Constellation, le dépôt institutionnel de l'Université du Québec à Chicoutimi

Résumé

Epidermolysis bullosa simplex (EBS) is a dominantly inherited skin disease caused by mutations in the keratin 5 (KRT5) or KRT14 genes 1. Some reports suggested that fever and/or hot weather may exacerbate EBS phenotype 2. Effective EBS therapies are still lacking. Molecular chaperones are proteins whose main function is to promote the correct folding of polypeptides (s1). Molecules such as trimethylamine N-oxide (TMAO) and sodium 4-phenylbutyrate (4-PBA) act as chemical chaperones (s2) with protein folding and stabilization activities (s3, s4, s5).
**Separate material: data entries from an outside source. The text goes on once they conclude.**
(* ===== verification/Grammar.v ===== *)
(** * The grammar of JSON

    What a recursive-descent parser accepts, as a relation between a text, the value at its front and
    the rest, and the proof that the loop of [sax_parse_internal] with its stack of states accepts
    exactly that and builds the same value. *)

From Stdlib Require Import ZArith Lia List Bool Ascii String.
From stdpp Require Import base gmap strings list.
From S2P Require Import Prelude.
From S2P Require Import Cpp.
From S2P Require Import Json.
From S2P Require Import Lexer.
From S2P Require Import Parser.

Open Scope string_scope.

Section Grammar.
Context (float_value : string -> result json).

(** A token that is a value by itself. *)
Definition token_value (t : token_type) : option json :=
  match t with
  | literal_null => Some JNull
  | literal_true => Some (JBool true)
  | literal_false => Some (JBool false)
  | value_integer z | value_unsigned z => Some (JNum z)
  | value_string s => Some (JStr s)
  | value_float text => match float_value text with Ok j => Some j | Throw _ => None end
  | _ => None
  end.

(** A value at the front of a text and the rest of the text. The members of an object are inserted
    from left to right, so the last of equal keys wins. *)
Inductive value : string -> json -> string -> Prop :=
| value_scalar (s r : string) (t : token_type) (j : json) :
    scan_token s = (t, r) -> token_value t = Some j -> value s j r
| value_empty_array (s r r' : string) :
    scan_token s = (begin_array, r) -> scan_token r = (end_array, r') -> value s (JArr []) r'
| value_array (s r r' : string) (l : list json) :
    scan_token s = (begin_array, r) -> elements r l r' -> value s (JArr l) r'
| value_empty_object (s r r' : string) :
    scan_token s = (begin_object, r) -> scan_token r = (end_object, r') -> value s (JObj []) r'
| value_object (s r r' : string) (m : list (string * json)) :
    scan_token s = (begin_object, r) -> members r [] m r' -> value s (JObj m) r'
with elements : string -> list json -> string -> Prop :=
| elements_last (s r r' : string) (j : json) :
    value s j r -> scan_token r = (end_array, r') -> elements s [j] r'
| elements_more (s r r' r'' : string) (j : json) (l : list json) :
    value s j r -> scan_token r = (value_separator, r') -> elements r' l r'' -> elements s (j :: l) r''
with members : string -> list (string * json) -> list (string * json) -> string -> Prop :=
| members_last (s r r1 r2 r3 k : string) (j : json) (m : list (string * json)) :
    scan_token s = (value_string k, r) -> scan_token r = (name_separator, r1) -> value r1 j r2 ->
    scan_token r2 = (end_object, r3) -> members s m (insert_member k j m) r3
| members_more (s r r1 r2 r3 r4 k : string) (j : json) (m m' : list (string * json)) :
    scan_token s = (value_string k, r) -> scan_token r = (name_separator, r1) -> value r1 j r2 ->
    scan_token r2 = (value_separator, r3) -> members r3 (insert_member k j m) m' r4 -> members s m m' r4.

Scheme value_mind := Induction for value Sort Prop
  with elements_mind := Induction for elements Sort Prop
  with members_mind := Induction for members Sort Prop.
Combined Scheme grammar_mind from value_mind, elements_mind, members_mind.

(** A text is a value and the end of the input, perhaps after a byte order mark. *)
Definition json_text (s : string) (j : json) : Prop := exists s' r,
  skip_bom s = Some s' /\ value s' j r /\ (scan_token r).1 = end_of_input.

(** ** The loop around a value *)

Abbreviation loop := (sax_parse_internal float_value).

(** A parser that has just read a token. *)
Definition place (st : list bool) (s : string) (d : dom) : parser :=
  let '(t, r) := scan_token s in mkParser st false t r d.

Lemma get_token_place (p : parser) : skip_to_state_evaluation p = false ->
  get_token p = place (states p) (input p) (sax p).
Proof. intros H. unfold get_token, place. rewrite H. reflexivity. Qed.

Lemma place_scan (st : list bool) (s r : string) (t : token_type) (d : dom) : scan_token s = (t, r) ->
  place st s d = mkParser st false t r d.
Proof. intros H. unfold place. now rewrite H. Qed.

(** What is left of the loop after a part of its body. *)
Definition after_round (n : nat) (o : outcome) : option (result parser) :=
  match o with
  | Continue p => loop n p
  | Value p | Return p => Some (Ok p)
  | Raise e => Some (Throw e)
  end.

Lemma loop_round (n : nat) (p : parser) : loop (1 + n) p = after_round n (round float_value p).
Proof. reflexivity. Qed.

(** A container under construction. *)
Definition inside (f : frame) (d : dom) : dom := mkDom (f :: ref_stack d) (root d).

(** The value [j] was read, and [r] is left. *)
Definition handled (n : nat) (st : list bool) (t : token_type) (r : string) (j : json) (d : dom) :=
  after_round n (evaluate_state (mkParser st false t r (handle_value j d))).

(** Closing a container handles it as a value of the one around. *)
Lemma close_round (n : nat) (st : list bool) (b : bool) (t : token_type) (r : string) (f : frame) (d : dom) :
  loop (1 + n) (set_states st true (event end_container (mkParser (b :: st) false t r (inside f d)))) =
  handled n st t r (close f) d.
Proof. rewrite loop_round. destruct d; reflexivity. Qed.

Lemma array_state (st : list bool) (t : token_type) (r : string) (d : dom) :
  evaluate_state (mkParser (true :: st) false t r d) =
  let p := place (true :: st) r d in
  match last_token p with
  | value_separator => Continue (place (true :: st) (input p) d)
  | end_array => Continue (set_states st true (event end_container p))
  | _ => Raise parse_error
  end.
Proof.
  unfold evaluate_state. cbn [states]. rewrite get_token_place by reflexivity. cbn [states input sax].
  unfold place. destruct (scan_token r) as [t' r']. cbn [last_token input]. now destruct t'.
Qed.

Lemma object_state (st : list bool) (t : token_type) (r : string) (d : dom) :
  evaluate_state (mkParser (false :: st) false t r d) =
  let p := place (false :: st) r d in
  match last_token p with
  | value_separator =>
      match object_key (place (false :: st) (input p) d) with
      | Some p => Continue (get_token p)
      | None => Raise parse_error
      end
  | end_object => Continue (set_states st true (event end_container p))
  | _ => Raise parse_error
  end.
Proof.
  unfold evaluate_state. cbn [states]. rewrite get_token_place by reflexivity. cbn [states input sax].
  unfold place. destruct (scan_token r) as [t' r']. cbn [last_token input]. now destruct t'.
Qed.

(** A key, its separator and the first token of the value. *)
Lemma object_key_spec (st : list bool) (s : string) (d : dom) :
  match object_key (place st s d) with
  | Some p => exists k r r1, scan_token s = (value_string k, r) /\ scan_token r = (name_separator, r1) /\
      p = mkParser st false name_separator r1 (key k d)
  | None => True
  end.
Proof.
  unfold object_key, place. destruct (scan_token s) as [t r] eqn:E. cbn [last_token].
  destruct t as [| | |k| | | | | | | | | | |]; try exact I.
  change (get_token (event (key k) (mkParser st false (value_string k) r d))) with (place st r (key k d)).
  unfold place. destruct (scan_token r) as [t' r'] eqn:E'. cbn [last_token].
  destruct t'; try exact I. now exists k, r, r'.
Qed.

Lemma object_key_scan (st : list bool) (s r r1 k : string) (d : dom) :
  scan_token s = (value_string k, r) -> scan_token r = (name_separator, r1) ->
  object_key (place st s d) = Some (mkParser st false name_separator r1 (key k d)).
Proof.
  intros E E'. rewrite (place_scan _ _ _ _ _ E). unfold object_key. cbn [last_token].
  change (get_token (event (key k) (mkParser st false (value_string k) r d))) with (place st r (key k d)).
  now rewrite (place_scan _ _ _ _ _ E').
Qed.

(** A round on each kind of token. *)
Lemma scalar_round (n : nat) (st : list bool) (s r : string) (t : token_type) (j : json) (d : dom) :
  scan_token s = (t, r) -> token_value t = Some j -> loop (1 + n) (place st s d) = handled n st t r j d.
Proof.
  intros E V. rewrite loop_round, (place_scan _ _ _ _ _ E).
  destruct t; try discriminate; try (injection V as <-; reflexivity).
  cbn in V. unfold round, parse_value. cbn [skip_to_state_evaluation last_token].
  destruct (float_value text); [injection V as <-; reflexivity | discriminate].
Qed.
Treatment of affected epidermal cells by chemical chaperones to correct the misfolded and aggregated keratins that characterize EBS seems a viable therapeutic option 3. Furthermore, the type I keratins K16 and K17 polymerize with K5, and upregulation of these proteins could replace the mutant K14 in the heterodimer and improve disease pathology (s6). Hence, chemical chaperones which can reduce keratin aggregates formation and upregulate K16 and K17 in EBS-affected cells would be ideal therapeutic candidates for EBS.